▽
(* ===== verification/GfVector.v ===== *)
(** Vectors over GF(2^8): sums of products and what is linear in them.

    [dot] is the inner loop of [Matrix::multiply] and of the shard coding loop.
    Its laws, and the fact that a Vandermonde system with distinct nodes has only
    the zero solution ([powers_injective]), are the linear algebra the
    Reed-Solomon theorems rest on. *)
From stdpp Require Import base list.
From Stdlib Require Import ZArith Lia.
From S2P Require Import Prelude Word Galois.
Local Open Scope Z_scope.

(** [sum over i of a[i] * b[i]]. *)
Fixpoint dot (a b : list Z) : Z :=
  match a, b with
  | x :: a, y :: b => Z.lxor (gal_multiply x y) (dot a b)
  | _, _ => 0
  end.

(** Pointwise sum, and scaling by [c]. *)
Definition vadd (a b : list Z) : list Z := zip_with Z.lxor a b.
Definition vscale (c : Z) (a : list Z) : list Z := gal_multiply c <$> a.

Lemma vadd_bytes a b : bytes a -> bytes b -> bytes (vadd a b).
Proof.
  intros Ha. revert b; induction Ha as [|x a Hx Ha IH]; intros b Hb; [constructor|].
  destruct Hb as [|y b Hy Hb]; [constructor|]. constructor; [by apply lxor_byte|by apply IH].
Qed.

Lemma vscale_bytes c a : is_u8 c -> bytes a -> bytes (vscale c a).
Proof. intros Hc Ha. apply Forall_fmap. eapply Forall_impl; [exact Ha|]. intros. by apply gal_multiply_byte. Qed.

Lemma zeros_bytes n : bytes (replicate n 0).
Proof. by apply Forall_replicate. Qed.

Lemma dot_byte a b : bytes a -> bytes b -> is_u8 (dot a b).
Proof.
  intros Ha. revert b; induction Ha as [|x a Hx Ha IH]; intros b Hb; [done|].
  destruct Hb as [|y b Hy Hb]; [done|]. apply lxor_byte; [by apply gal_multiply_byte|by apply IH].
Qed.

Lemma dot_comm a b : bytes a -> bytes b -> dot a b = dot b a.
Proof.
  intros Ha. revert b; induction Ha as [|x a Hx Ha IH]; intros b Hb; [by destruct b|].
  destruct Hb as [|y b Hy Hb]; [done|]. cbn [dot]. by rewrite gal_multiply_comm, IH.
Qed.

Lemma dot_vadd_l a a' b : bytes a -> bytes a' -> bytes b -> length a = length a' ->
  dot (vadd a a') b = Z.lxor (dot a b) (dot a' b).
Proof.
  intros Ha. revert a' b; induction Ha as [|x a Hx Ha IH]; intros a' b Ha' Hb El; [by destruct a'|].
  destruct Ha' as [|x' a' Hx' Ha']; [done|]. destruct Hb as [|y b Hy Hb]; [done|].
  cbn [dot vadd zip_with length] in *. rewrite gal_multiply_distr_l by done.
  unfold vadd in IH. rewrite IH by (done || lia). xor_solve.
Qed.

Lemma dot_vadd_r a b b' : bytes a -> bytes b -> bytes b' -> length b = length b' ->
  dot a (vadd b b') = Z.lxor (dot a b) (dot a b').
Proof.
  intros Ha Hb Hb' El. rewrite (dot_comm a (vadd b b')), (dot_comm a b), (dot_comm a b')
    by (done || by apply vadd_bytes).
  by apply dot_vadd_l.
Qed.

Lemma dot_vscale_l c a b : is_u8 c -> bytes a -> bytes b ->
  dot (vscale c a) b = gal_multiply c (dot a b).
Proof.
  intros Hc Ha. revert b; induction Ha as [|x a Hx Ha IH]; intros b Hb; [cbn; by rewrite gal_multiply_0_r|].
  destruct Hb as [|y b Hy Hb]; [cbn; by rewrite gal_multiply_0_r|].
  cbn [dot vscale fmap list_fmap]. unfold vscale in IH. rewrite IH by done.
  rewrite gal_multiply_distr; try done; [|by apply gal_multiply_byte|by apply dot_byte].
  by rewrite gal_multiply_assoc.
Qed.

Lemma dot_app a b x y : length a = length x -> dot (a ++ b) (x ++ y) = Z.lxor (dot a x) (dot b y).
Proof.
  revert x; induction a as [|u a IH]; intros [|v x] El; cbn [length] in El; try lia; cbn [app dot].
  - by rewrite Z.lxor_0_l.
  - rewrite IH by lia. xor_solve.
Qed.

Lemma dot_zeros_l n b : bytes b -> dot (replicate n 0) b = 0.
Proof.
  revert b; induction n as [|n IH]; intros b Hb; [done|]. destruct Hb as [|y b Hy Hb]; [done|].
  cbn [replicate dot]. by rewrite gal_multiply_0_l, IH.
Qed.

Lemma dot_zeros_r n a : bytes a -> dot a (replicate n 0) = 0.
Proof. intros Ha. rewrite dot_comm by (done || apply zeros_bytes). by apply dot_zeros_l. Qed.

(** Adding [t] to one coordinate. *)
Lemma dot_alter a b j t c : bytes a -> bytes b -> is_u8 t -> a !! j = Some c -> (j < length b)%nat ->
  dot a (alter (fun v => Z.lxor v t) j b) = Z.lxor (dot a b) (gal_multiply c t).
Proof.
  intros Ha. revert b j; induction Ha as [|x a Hx Ha IH]; intros b j Hb Ht Hj Hl; [done|].
  destruct Hb as [|y b Hy Hb]; cbn [length] in Hl; [lia|]. destruct j as [|j].
  - cbn in Hj. injection Hj as ->. cbn [dot alter list_alter].
    rewrite gal_multiply_distr by done. xor_solve.
  - cbn in Hj. cbn [dot]. change (alter (fun v => Z.lxor v t) (S j) (y :: b))
      with (y :: alter (fun v => Z.lxor v t) j b). cbn [dot].
    rewrite IH by (done || lia). xor_solve.
Qed.

(** The [i]-th row of the identity. *)
Definition unit_row (n i : nat) : list Z := <[i := 1]> (replicate n 0).

Lemma unit_row_bytes n i : bytes (unit_row n i).
Proof. apply Forall_insert; [apply zeros_bytes|done]. Qed.

Lemma length_unit_row n i : length (unit_row n i) = n.
Proof. unfold unit_row. by rewrite length_insert, length_replicate. Qed.

Lemma unit_row_lookup n i c : (c < n)%nat -> unit_row n i !! c = Some (if decide (c = i) then 1 else 0).
Proof.
  intros Hc. unfold unit_row. destruct (decide (c = i)) as [->|Hn].
  - apply list_lookup_insert_eq. by rewrite length_replicate.
  - rewrite list_lookup_insert_ne by done. by apply lookup_replicate_2.
Qed.

Lemma dot_unit n i x v : bytes x -> length x = n -> x !! i = Some v -> dot (unit_row n i) x = v.
Proof.
  intros Hx Hl Hi. unfold unit_row. subst n. revert i Hi; induction Hx as [|y x Hy Hx IH]; intros i Hi; [done|].
  cbn [length replicate]. destruct i as [|i]; cbn in Hi.
  - injection Hi as ->. change (<[0%nat := 1]> (0 :: ?r)) with (1 :: r). cbn [dot].
    rewrite gal_multiply_1_l, dot_zeros_l by done. apply Z.lxor_0_r.
  - change (<[S i := 1]> (0 :: ?r)) with (0 :: <[i := 1]> r). cbn [dot].
    by rewrite gal_multiply_0_l, IH.
Qed.

(** ** Linear combinations of rows *)

(** [sum over i of a[i] * rows[i]], rows of length [n]. *)
Fixpoint combine_rows (n : nat) (a : list Z) (rows : list (list Z)) : list Z :=
  match a, rows with
  | x :: a, r :: rows => vadd (vscale x r) (combine_rows n a rows)
  | _, _ => replicate n 0
  end.

Definition rows_ok (n : nat) (rows : list (list Z)) : Prop :=
  Forall (fun r => bytes r /\ length r = n) rows.

Lemma combine_rows_ok n a rows : bytes a -> rows_ok n rows ->
  bytes (combine_rows n a rows) /\ length (combine_rows n a rows) = n.
Proof.
  intros Ha. revert rows; induction Ha as [|x a Hx Ha IH]; intros rows Hr; cbn [combine_rows].
  { split; [apply zeros_bytes|apply length_replicate]. }
  destruct Hr as [|r rows [Hr Hl] Hrs]; [split; [apply zeros_bytes|apply length_replicate]|].
  destruct (IH rows Hrs) as [Hb Hn]. split; [apply vadd_bytes; [by apply vscale_bytes|done]|].
  unfold vadd, vscale. rewrite length_zip_with, length_fmap. lia.
Qed.

(** A combination of rows applied to [x] is the combination of the rows applied
    to [x]: matrix multiplication is composition. *)
Lemma dot_combine n a rows x : bytes a -> rows_ok n rows -> bytes x ->
  dot (combine_rows n a rows) x = dot a ((fun r => dot r x) <$> rows).
Proof.
  intros Ha. revert rows; induction Ha as [|y a Hy Ha IH]; intros rows Hr Hx; cbn [combine_rows].
  { by rewrite dot_zeros_l. }
  destruct Hr as [|r rows [Hr Hl] Hrs]; [by rewrite dot_zeros_l|].
  destruct (combine_rows_ok n a rows Ha Hrs) as [Hb Hn].
  rewrite dot_vadd_l; try done; [|by apply vscale_bytes|unfold vscale; by rewrite length_fmap, Hl].
  cbn [fmap list_fmap dot]. rewrite dot_vscale_l, IH by done. done.
Qed.

Lemma combine_rows_lookup n a rows c : bytes a -> rows_ok n rows -> (c < n)%nat ->
  combine_rows n a rows !! c = Some (dot a ((fun r => nth c r 0) <$> rows)).
Proof.
  intros Ha. revert rows; induction Ha as [|y a Hy Ha IH]; intros rows Hr Hc; cbn [combine_rows].
  { by rewrite lookup_replicate_2. }
  destruct Hr as [|r rows [Hr Hl] Hrs]; [by rewrite lookup_replicate_2|].
  cbn [fmap list_fmap dot]. unfold vadd. rewrite lookup_zip_with, (IH rows Hrs Hc). unfold vscale.
  rewrite list_lookup_fmap. destruct (lookup_lt_is_Some_2 r c) as [v Hv]; [lia|].
  rewrite Hv. cbn. by rewrite (nth_lookup_Some _ _ _ _ Hv).
Qed.

(** ** Vandermonde systems *)

(** The row [1, r, r^2, ...] of [Matrix::vandermonde]. *)
Definition powers (n : nat) (r : Z) : list Z := gal_exp r <$> seq 0 n.

Lemma powers_bytes n r : is_u8 r -> bytes (powers n r).
Proof. intros Hr. apply Forall_fmap, Forall_forall. intros c _. by apply gal_exp_byte. Qed.

Lemma length_powers n r : length (powers n r) = n.
Proof. unfold powers. by rewrite length_fmap, length_seq. Qed.

(** Polynomial evaluation, lowest coefficient first. *)
Fixpoint poly_eval (p : list Z) (r : Z) : Z :=
  match p with
  | [] => 0
  | a :: p => Z.lxor a (gal_multiply r (poly_eval p r))
  end.

Lemma poly_eval_byte p r : bytes p -> is_u8 r -> is_u8 (poly_eval p r).
Proof.
  intros Hp Hr. induction Hp as [|a p Ha Hp IH]; [done|].
  apply lxor_byte; [done|by apply gal_multiply_byte].
Qed.

Lemma dot_powers n r x : is_u8 r -> bytes x -> length x = n -> dot (powers n r) x = poly_eval x r.
Proof.
  intros Hr Hx <-. unfold powers.
  enough (forall k, dot (gal_exp r <$> seq k (length x)) x = gal_multiply (gal_exp r k) (poly_eval x r)) as Hk.
  { rewrite Hk, gal_exp_0. apply gal_multiply_1_l. by apply poly_eval_byte. }
  induction Hx as [|a x Ha Hx IH]; intros k; cbn [length seq fmap list_fmap dot poly_eval].
  { rewrite gal_multiply_0_r; [done|by apply gal_exp_byte]. }
  pose proof (gal_exp_byte r k Hr). pose proof (poly_eval_byte x r Hx Hr).
  rewrite IH, gal_exp_succ, gal_multiply_distr by (try done; by apply gal_multiply_byte).
  rewrite gal_multiply_assoc, (gal_multiply_comm (gal_exp r k) r) by done. done.
Qed.

(** Synthetic division by [X - r]: the quotient. *)
Fixpoint poly_div (r : Z) (p : list Z) : list Z :=
  match p with
  | [] => []
  | a :: p => match p with [] => [] | _ :: _ => poly_eval p r :: poly_div r p end
  end.

Lemma poly_div_bytes r p : is_u8 r -> bytes p -> bytes (poly_div r p).
Proof.
  intros Hr Hp. induction Hp as [|a p Ha Hp IH]; [constructor|]. cbn [poly_div].
  destruct p; [constructor|]. constructor; [by apply poly_eval_byte|done].
Qed.

Lemma length_poly_div r p : length (poly_div r p) = (length p - 1)%nat.
Proof.
  induction p as [|a p IH]; [done|]. cbn [poly_div]. destruct p; [done|].
  cbn [length] in *. rewrite IH. lia.
Qed.

Lemma poly_div_spec r s p : is_u8 r -> is_u8 s -> bytes p ->
  poly_eval p s = Z.lxor (poly_eval p r) (gal_multiply (Z.lxor s r) (poly_eval (poly_div r p) s)).
Proof.
  intros Hr Hs Hp. pose proof (lxor_byte s r Hs Hr) as Hsr.
  induction Hp as [|a p Ha Hp IH]; cbn [poly_eval poly_div].
  { by rewrite gal_multiply_0_r. }
  destruct p as [|a' p'].
  { cbn [poly_eval]. rewrite (gal_multiply_0_r s), (gal_multiply_0_r r), (gal_multiply_0_r (Z.lxor s r)) by assumption.
    by rewrite !Z.lxor_0_r. }
  set (p := a' :: p') in *. clearbody p. cbn [poly_eval].
  pose proof (poly_eval_byte p r Hp Hr) as H1. pose proof (poly_eval_byte _ s (poly_div_bytes r p Hr Hp) Hs) as H2.
  rewrite IH. set (u := poly_eval p r) in *. set (v := poly_eval (poly_div r p) s) in *. clearbody u v. clear IH.
  assert (is_u8 (gal_multiply s v)) by by apply gal_multiply_byte.
  assert (is_u8 (gal_multiply (Z.lxor s r) v)) by by apply gal_multiply_byte.
  rewrite !(gal_multiply_distr s), !(gal_multiply_distr (Z.lxor s r)) by done.
  rewrite (gal_multiply_distr_l u s r) by done.
  rewrite (gal_multiply_assoc s (Z.lxor s r) v), (gal_multiply_comm s (Z.lxor s r)), <- gal_multiply_assoc by done.
  xor_solve.
Qed.

Definition all_zero (x : list Z) : Prop := Forall (fun v => v = 0) x.

(** A polynomial with as many distinct roots as coefficients is zero. *)
Lemma poly_roots_zero nodes p : NoDup nodes -> bytes nodes -> bytes p -> length p = length nodes ->
  Forall (fun r => poly_eval p r = 0) nodes -> all_zero p.
Proof.
  revert p; induction nodes as [|r nodes IH]; intros p Hnd Hn Hp Hl Hroots.
  { destruct p; [constructor|done]. }
  apply NoDup_cons in Hnd as [Hr Hnd]. inversion Hn as [|? ? Hrb Hnb]; subst.
  inversion Hroots as [|? ? Hpr Hrest]; subst.
  assert (all_zero (poly_div r p)) as Hq.
  { apply IH; try done; [by apply poly_div_bytes|rewrite length_poly_div, Hl; cbn; lia|].
    rewrite Forall_forall in Hrest, Hnb |- *. intros s Hs. specialize (Hrest s Hs). specialize (Hnb s Hs).
    cbv beta in *. rewrite (poly_div_spec r s p), Hpr, Z.lxor_0_l in Hrest by done.
    apply gal_multiply_integral in Hrest as [E|E];
      [|done|by apply lxor_byte|apply poly_eval_byte; [by apply poly_div_bytes|done]].
    apply Z.lxor_eq in E. congruence. }
  clear - Hq Hpr Hp Hrb. induction Hp as [|a p Ha Hp IH]; [constructor|].
  cbn [poly_div poly_eval] in *. destruct p as [|a' p'].
  - cbn in Hpr. rewrite gal_multiply_0_r, Z.lxor_0_r in Hpr by done. by repeat constructor.
  - set (p := a' :: p') in *. clearbody p. inversion Hq as [|? ? E Hq']; subst.
    rewrite E in Hpr. rewrite gal_multiply_0_r, Z.lxor_0_r in Hpr by done.
    constructor; [done|]. by apply IH.
Qed.

Lemma powers_injective nodes x : NoDup nodes -> bytes nodes -> bytes x -> length x = length nodes ->
  Forall (fun r => dot (powers (length nodes) r) x = 0) nodes -> all_zero x.
Proof.
  intros Hnd Hn Hx Hl Hz. apply (poly_roots_zero nodes); try done.
  unfold bytes in Hn. rewrite Forall_forall in *. intros r Hr. rewrite <- dot_powers with (n := length nodes); auto.
Qed.
(* ===== verification/Matrix.v ===== *)
(** Matrices over GF(2^8): [rs/matrix.rs] and the error type of [rs/mod.rs].

    A matrix is one row-major buffer, as in the source.  The operations run in
    the [result] monad: [Err] is a returned error, [Panic] an index out of range.
    Each operation has a lemma that says what it does to the rows ([mrow]). *)
From stdpp Require Import base list.
From Stdlib Require Import ZArith Lia.
From S2P Require Import Prelude Word Galois GfVector.

(** [rs::Error]. *)
Inductive RsError :=
| InvShardNum
| MaxShardNum
| TooFewShards
| ShardNoData
| ShardSize
| InvalidRowSize
| InvalidColSize
| ColSizeMismatch
| MatrixSize
| MultiplySize (left_cols right_rows : nat)
| Singular
| NotSquare.

Record Matrix := mkMatrix { m_rows : nat; m_cols : nat; m_data : list Z }.

Abbreviation rs := (result RsError).

Implicit Types (m : Matrix).

(** [Matrix::new]. *)
Definition matrix_new (rows cols : nat) : rs Matrix :=
  if (rows =? 0)%nat then Err InvalidRowSize
  else if (cols =? 0)%nat then Err InvalidColSize
  else Ok (mkMatrix rows cols (replicate (rows * cols) 0%Z)).

(** The loop of [from_rows] over the rows. *)
Fixpoint from_rows_loop (cols : nat) (rows : list (list Z)) (data : list Z) : rs (list Z) :=
  match rows with
  | [] => Ok data
  | row :: rows =>
      if negb (length row =? cols)%nat then Err ColSizeMismatch
      else from_rows_loop cols rows (data ++ row)
  end.

(** [Matrix::from_rows]. *)
Definition from_rows (rows : list (list Z)) : rs Matrix :=
  match head rows with
  | None => Err InvalidRowSize
  | Some first =>
      let cols := length first in
      if (cols =? 0)%nat then Err InvalidColSize
      else data ← from_rows_loop cols rows []; Ok (mkMatrix (length rows) cols data)
  end.

(** [row]: the slice [data[r * cols..(r + 1) * cols]]. *)
Definition mrow m (r : nat) : list Z := take (m_cols m) (drop (r * m_cols m) (m_data m)).
Definition row m (r : nat) : rs (list Z) :=
  if ((r + 1) * m_cols m <=? length (m_data m))%nat then Ok (mrow m r) else Panic.

(** Writing [new] through [row_mut(r)]. *)
Definition put_row m (r : nat) (new : list Z) : rs Matrix :=
  if ((r + 1) * m_cols m <=? length (m_data m))%nat then
    Ok (mkMatrix (m_rows m) (m_cols m)
          (take (r * m_cols m) (m_data m) ++ new ++ drop ((r + 1) * m_cols m) (m_data m)))
  else Panic.

(** [get], [set]: the column is asserted, the index checked. *)
Definition mget m (r c : nat) : rs Z :=
  if (c <? m_cols m)%nat then unwrap (m_data m !! (r * m_cols m + c)%nat) else Panic.
Definition mset m (r c : nat) (v : Z) : rs Matrix :=
  if (c <? m_cols m)%nat then
    if (r * m_cols m + c <? length (m_data m))%nat then
      Ok (mkMatrix (m_rows m) (m_cols m) (<[(r * m_cols m + c)%nat := v]> (m_data m)))
    else Panic
  else Panic.

(** [Matrix::identity]. *)
Definition identity (size : nat) : rs Matrix :=
  m ← matrix_new size size;
  for_range 0 size (fun i m => mset m i i 1%Z) m.

(** [Matrix::multiply]. *)
Definition multiply m (right : Matrix) : rs Matrix :=
  if negb (m_cols m =? m_rows right)%nat then Err (MultiplySize (m_cols m) (m_rows right))
  else
    result ← matrix_new (m_rows m) (m_cols right);
    for_range 0 (m_rows result) (fun r result =>
      for_range 0 (m_cols result) (fun c result =>
        value ← for_range 0 (m_cols m) (fun i value =>
          a ← mget m r i; b ← mget right i c; Ok (Z.lxor value (gal_multiply a b))) 0%Z;
        mset result r c value) result) result.

(** [Matrix::augment]. *)
Definition augment m (right : Matrix) : rs Matrix :=
  if negb (m_rows m =? m_rows right)%nat then Err MatrixSize
  else
    result ← matrix_new (m_rows m) (m_cols m + m_cols right);
    for_range 0 (m_rows m) (fun r result =>
      left ← row m r; rest ← row right r; put_row result r (left ++ rest)) result.

(** [Matrix::same_size]. *)
Definition same_size m (n : Matrix) : rs () :=
  if negb (m_rows m =? m_rows n)%nat || negb (m_cols m =? m_cols n)%nat then Err MatrixSize else Ok ().

(** [Matrix::sub_matrix]: the slice [[cmin..cmax]] of each row. *)
Definition sub_matrix m (rmin cmin rmax cmax : nat) : rs Matrix :=
  result ← matrix_new (rmax - rmin) (cmax - cmin);
  for_range rmin rmax (fun r result =>
    line ← row m r;
    if (cmax <=? length line)%nat then put_row result (r - rmin) (take (cmax - cmin) (drop cmin line))
    else Panic) result.

(** [Matrix::swap_rows]. *)
Definition swap_rows m (r1 r2 : nat) : rs Matrix :=
  if ((m_rows m <=? r1) || (m_rows m <=? r2))%nat then Err InvalidRowSize
  else if negb (r1 =? r2)%nat then
    a ← row m r1; b ← row m r2;
    m ← put_row m r1 b;
    put_row m r2 a
  else Ok m.

Definition is_square m : bool := (m_rows m =? m_cols m)%nat.

(** [m[dst][c] ^= scale * m[src][c]]. *)
Definition sub_scaled_row m (dst src : nat) (scale : Z) (columns : nat) : rs Matrix :=
  d ← row m dst; s ← row m src;
  put_row m dst (zip_with (fun dv sv => Z.lxor dv (gal_multiply scale sv))
                   (take columns d) (take columns s) ++ drop columns d).

(** The pivot search: the first row below [r] with a non-zero in column [r] is
    exchanged with row [r]. *)
Fixpoint find_pivot (n row_below r : nat) m : rs Matrix :=
  match n with
  | 0%nat => Ok m
  | S n =>
      v ← mget m row_below r;
      if negb (v =? 0)%Z then swap_rows m r row_below else find_pivot n (S row_below) r m
  end.

(** "Scale to 1." *)
Definition scale_row (r : nat) m : rs Matrix :=
  v ← mget m r r;
  if negb (v =? 1)%Z then
    scale ← unwrap (gal_one_over v);
    line ← row m r;
    put_row m r ((fun v => gal_multiply v scale) <$> line)
  else Ok m.

(** One clearing step of either loop: row [dst] by row [src]. *)
Definition clear_below (columns r : nat) (row_below : nat) m : rs Matrix :=
  v ← mget m row_below r;
  if negb (v =? 0)%Z then sub_scaled_row m row_below r v columns else Ok m.

(** Column [r] of the first pass. *)
Definition eliminate_column (r : nat) m : rs Matrix :=
  v ← mget m r r;
  m ← (if (v =? 0)%Z then find_pivot (m_rows m - (r + 1)) (r + 1) r m else Ok m);
  v ← mget m r r;
  if (v =? 0)%Z then Err Singular
  else
    m ← scale_row r m;
    for_range (r + 1) (m_rows m) (clear_below (m_cols m) r) m.

(** [Matrix::gaussian_elimination]. *)
Definition gaussian_elimination m : rs Matrix :=
  let rows := m_rows m in
  let columns := m_cols m in
  m ← for_range 0 rows eliminate_column m;
  for_range 0 rows (fun d m => for_range 0 d (fun row_above m => clear_below columns d row_above m) m) m.

(** [Matrix::invert]. *)
Definition invert m : rs Matrix :=
  if negb (is_square m) then Err NotSquare
  else
    let size := m_rows m in
    work ← identity size;
    work ← augment m work;
    work ← gaussian_elimination work;
    sub_matrix work 0 size size (size * 2).

(** [Matrix::vandermonde]: [r as u8] to the power [c]. *)
Definition vandermonde (rows cols : nat) : rs Matrix :=
  result ← matrix_new rows cols;
  for_range 0 rows (fun r result =>
    for_range 0 cols (fun c result => mset result r c (gal_exp (u8 (Z.of_nat r)) c)) result) result.

(** ** Rows

    What the matrix operations do to the rows of a matrix.

    [mwf] is the shape invariant (a buffer of [rows * cols] bytes).  Every
    operation on well-formed matrices of matching shapes succeeds, keeps the
    invariant, and its rows are the expected ones; [multiply] composes. *)

Record mwf m : Prop := {
  mwf_len : length (m_data m) = (m_rows m * m_cols m)%nat;
  mwf_bytes : bytes (m_data m);
  mwf_rows : (0 < m_rows m)%nat;
  mwf_cols : (0 < m_cols m)%nat;
}.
△
Whenever a line of the entries contains "MultiplySize", it counts toward the total; state that total alone.

2